When Vice Presidential candidate Joe Biden tells Meet the Press that "life begins at conception" in his view, he's not helping his pro-choice supporters. In fact, he's setting them back.

It's the same with Barack Obama's acceptance of the Bush verdict on the troop escalation in Iraq. It's enough to drive Democratic activists, to despair.

If we wanted a man in the White House who'd repeat the Right's rhetoric on abortion, we'd have voted for one. Ditto, a candidate who sees goings on in Iraq through the same skewed lens as Bush/Cheney.

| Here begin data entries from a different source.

(* ===== verification/Signal.v ===== *)
(** Signals of threads: rt-thread/src/signal.c.

    [si_list] lists the nodes of [tid->si_list]: the address of the node, a
    block of [_siginfo_pool], and the signal number of its [siginfo_t]. *)
From S2P Require Export MemPool.
Local Open Scope Z_scope.

(** The handlers that the program installs; they may call the scheduler. *)
Class Handlers := call_handler : SignalOps -> fn -> Z -> K unit.

(** The handler argument of [rt_signal_install]. *)
Inductive sighandler := SIG_DFL | SIG_IGN | SIG_HANDLER (f : fn).

Definition sig_valid (signo : Z) : bool := (0 <=? signo) && (signo <? RT_SIG_MAX).
(** [1u << signo]: undefined from 32 on. *)
Definition sig_mask_of (signo : Z) : K Z := rt_assert (sig_valid signo);; mret (2 ^ signo).

(** [sizeof(struct siginfo_node)] *)
Definition RT_SIG_INFO_MAX : Z := 32.
Definition SIZEOF_SIGINFO_NODE : Z := 12.

Section SignalHeap.
Context `{!HeapOps}.

Definition rt_system_signal_init `{!SignalOps} : K Z :=
  p ← rt_mp_create (bytes_of "signal") RT_SIG_INFO_MAX SIZEOF_SIGINFO_NODE;
  match p with
  | Some mp => modify (fun s => s <| siginfo_pool := mp |>);; mret 0
  | None => fault
  end.

Definition rt_thread_alloc_sig (t : tid) : K unit :=
  v ← heap_malloc (4 * RT_SIG_MAX);
  a ← deref v;
  mod_thread t (fun th => th <| sig_vectors :=
    Some (a, replicate (Z.to_nat RT_SIG_MAX) (Some F_signal_default_handler)) |>).

(** [None] is [SIG_ERR]; [Some None] is the null pointer. *)
Definition rt_signal_install (signo : Z) (handler : sighandler) : K (option (option fn)) :=
  me ← self;
  if negb (sig_valid signo) then mret None
  else
    th ← get_thread me;
    when (bool_decide (sig_vectors th = None)) (rt_thread_alloc_sig me);;
    th ← get_thread me;
    match sig_vectors th with
    | None => mret (Some None)
    | Some (a, v) =>
        let h := match handler with
                 | SIG_IGN => None
                 | SIG_DFL => Some F_signal_default_handler
                 | SIG_HANDLER f => Some f
                 end in
        old ← deref (v !! Z.to_nat signo);
        mod_thread me (fun th => th <| sig_vectors := Some (a, <[Z.to_nat signo := h]> v) |>);;
        mret (Some old)
    end.
End SignalHeap.

Definition rt_signal_mask (signo : Z) : K unit :=
  me ← self;
  m ← sig_mask_of signo;
  mod_thread me (fun th => th <| sig_mask ::= (fun x => clear_bits x m) |>).

Section Signal.
Context `{!SignalOps}.

(** The loop of [rt_thread_handle_sig] over the queued signals. *)
Fixpoint handle_sig_loop (fuel : nat) `{!Handlers} (me : tid) : K unit :=
  th ← get_thread me;
  if negb (has_bits (sig_pending th) (sig_mask th)) then mret tt
  else match si_list th with
  | [] => mret tt
  | (node, signo) :: rest =>
      match fuel with
      | O => fault
      | S fuel =>
          mod_thread me (fun th => th <| si_list := rest |>);;
          vec ← deref (sig_vectors th);
          handler ← deref (snd vec !! Z.to_nat signo);
          m ← sig_mask_of signo;
          mod_thread me (fun th => th <| sig_pending ::= (fun x => clear_bits x m) |>);;
          match handler with Some f => call_handler _ f signo | None => mret tt end;;
          rt_mp_free node;;
          mod_thread me (fun th => th <| error := - RT_EINTR |>);;
          handle_sig_loop fuel me
      end
  end.

Definition thread_handle_sig `{!Handlers} (fuel : nat) (clean_state : bool) : K unit :=
  me ← self;
  th ← get_thread me;
  if has_bits (sig_pending th) (sig_mask th) && negb (has_bits (stat th) RT_THREAD_STAT_SIGNAL_WAIT)
  then
    handle_sig_loop fuel me;;
    when clean_state
      (mod_thread me (fun th => th <| stat ::= (fun x => clear_bits x RT_THREAD_STAT_SIGNAL) |>))
  else mret tt.

(** [_signal_entry]: runs on the signal frame and goes back to what it
    interrupted. *)
Definition signal_frame_entry `{!Handlers} (fuel : nat) : K unit :=
  me ← self;
  thread_handle_sig fuel false;;
  th ← get_thread me;
  old ← deref (sig_ret th);
  mod_thread me (fun th => th <| sp := old |> <| sig_ret := None |>
                              <| stat ::= (fun x => clear_bits x RT_THREAD_STAT_SIGNAL) |>).

Definition signal_deliver (t : tid) : K unit :=
  th ← get_thread t;
  if negb (has_bits (sig_pending th) (sig_mask th)) then mret tt
  else if stat_of th =? RT_THREAD_SUSPEND then
    rt_thread_resume t;;
    mod_thread t (fun th => th <| stat ::= (fun x =>
      Z.lor x (Z.lor RT_THREAD_STAT_SIGNAL RT_THREAD_STAT_SIGNAL_PENDING)) |>);;
    rt_schedule
  else
    c ← rt_thread_self;
    if bool_decide (c = Some t) then
      mod_thread t (fun th => th <| stat ::= (fun x => Z.lor x RT_THREAD_STAT_SIGNAL) |>);;
      nest ← rt_interrupt_get_nest;
      if nest =? 0 then rt_thread_handle_sig true else mret tt
    else if negb (has_bits (Z.land (stat th) RT_THREAD_STAT_SIGNAL_MASK) RT_THREAD_STAT_SIGNAL) then
      mod_thread t (fun th => th <| stat ::= (fun x =>
        Z.lor x (Z.lor RT_THREAD_STAT_SIGNAL RT_THREAD_STAT_SIGNAL_PENDING)) |>);;
      mod_thread t (fun th => th
        <| stat ::= (fun x => clear_bits x RT_THREAD_STAT_SIGNAL_PENDING) |>
        <| sig_ret := Some (sp th) |>
        <| sp := rt_hw_stack_init (sp th - 32) |>);;
      rt_schedule
    else mret tt.

Definition rt_signal_unmask (signo : Z) : K unit :=
  me ← self;
  m ← sig_mask_of signo;
  mod_thread me (fun th => th <| sig_mask ::= (fun x => Z.lor x m) |>);;
  th ← get_thread me;
  if has_bits (sig_mask th) (sig_pending th) then signal_deliver me else mret tt.

Definition rt_thread_free_sig `{!HeapOps} (t : tid) : K unit :=
  th ← get_thread t;
  mod_thread t (fun th => th <| si_list := [] |> <| sig_vectors := None |>);;
  (fix free_nodes (l : list (Z * Z)) : K unit :=
     match l with
     | [] => mret tt
     | (node, _) :: l => rt_mp_free node;; free_nodes l
     end) (si_list th);;
  match sig_vectors th with Some (a, _) => heap_free a | None => mret tt end.

Definition rt_thread_kill (t : tid) (sig : Z) : K Z :=
  if negb (sig_valid sig) then mret (- RT_EINVAL)
  else
    th ← get_thread t;
    if has_bits (sig_pending th) (2 ^ sig) && existsb (fun n => snd n =? sig) (si_list th)
    then mret 0
    else
      pool ← gets siginfo_pool;
      node ← rt_mp_alloc 0 pool 0;
      match node with
      | Some node =>
          mod_thread t (fun th => th <| si_list ::= (fun l => l ++ [(node, sig)]) |>);;
          mod_thread t (fun th => th <| sig_pending ::= (fun x => Z.lor x (2 ^ sig)) |>)
      | None => rt_kprintf "The allocation of signal info node failed." []
      end;;
      signal_deliver t;;
      mret RT_EOK.

(** [rt_signal_wait]: the result and the signal received. *)
Fixpoint take_signal (set : Z) (l : list (Z * Z)) : option (Z * Z * list (Z * Z)) :=
  match l with
  | [] => None
  | (node, signo) :: l =>
      if has_bits (2 ^ signo) set then Some (node, signo, l)
      else '(n, sg, l') ← take_signal set l; Some (n, sg, (node, signo) :: l')
  end.

Definition signal_receive (me : tid) (set : Z) : K (Z * option Z) :=
  th ← get_thread me;
  match take_signal set (si_list th) with
  | None => mret (RT_EOK, None)
  | Some (node, signo, rest) =>
      mod_thread me (fun th => th <| si_list := rest |>
                                  <| sig_pending ::= (fun x => clear_bits x (2 ^ signo)) |>);;
      rt_mp_free node;;
      mret (RT_EOK, Some signo)
  end.

Definition rt_signal_wait (set timeout : Z) : K (Z * option Z) :=
  RT_DEBUG_IN_THREAD_CONTEXT;;
  me ← self;
  if set =? 0 then mret (- RT_EINVAL, None)
  else
    th ← get_thread me;
    if has_bits (sig_pending th) set then signal_receive me set
    else if timeout =? 0 then mret (- RT_ETIMEOUT, None)
    else
      rt_thread_suspend me;;
      mod_thread me (fun th => th <| stat ::= (fun x => Z.lor x RT_THREAD_STAT_SIGNAL_WAIT) |>);;
      when (negb (timeout =? RT_WAITING_FOREVER)) (start_thread_timer me timeout);;
      rt_schedule;;
      mod_thread me (fun th => th <| stat ::= (fun x => clear_bits x RT_THREAD_STAT_SIGNAL_WAIT) |>);;
      th ← get_thread me;
      if error th =? - RT_ETIMEOUT then
        mod_thread me (fun th => th <| error := RT_EOK |>);;
        mret (- RT_ETIMEOUT, None)
      else signal_receive me set.
End Signal.

(** The calls of [rt_schedule] into this file, [n] levels deep: freeing a node
    may reschedule. *)
Fixpoint signal_ops `{!Handlers} (n : nat) : SignalOps :=
  match n with
  | O => {| rt_thread_handle_sig := fun _ => fault; signal_entry := fault |}
  | S m =>
      {| rt_thread_handle_sig := @thread_handle_sig (signal_ops m) _ n;
         signal_entry := @signal_frame_entry (signal_ops m) _ n |}
  end.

Instead, millions of Americans have been working their hearts out to assert the facts about Iraq. And to make the case, for, not against, a woman's right to reproductive autonomy. Pro-choice anti-war Americans needs politicians who'll use their air time to advance their case, not undermine it. On that, Barack Obama was right - in a secular country postulating about the origins of life is not a politician's place.

But he's wrong about the surge. What's reduced violence in Iraq is ethnic cleansing and buying off the paramilitaries. We've eight weeks to go. Let's use the campaign to move this country in a more progressive direction. If we'd wanted to go with the right's backward flow, we'd have voted for a Republican.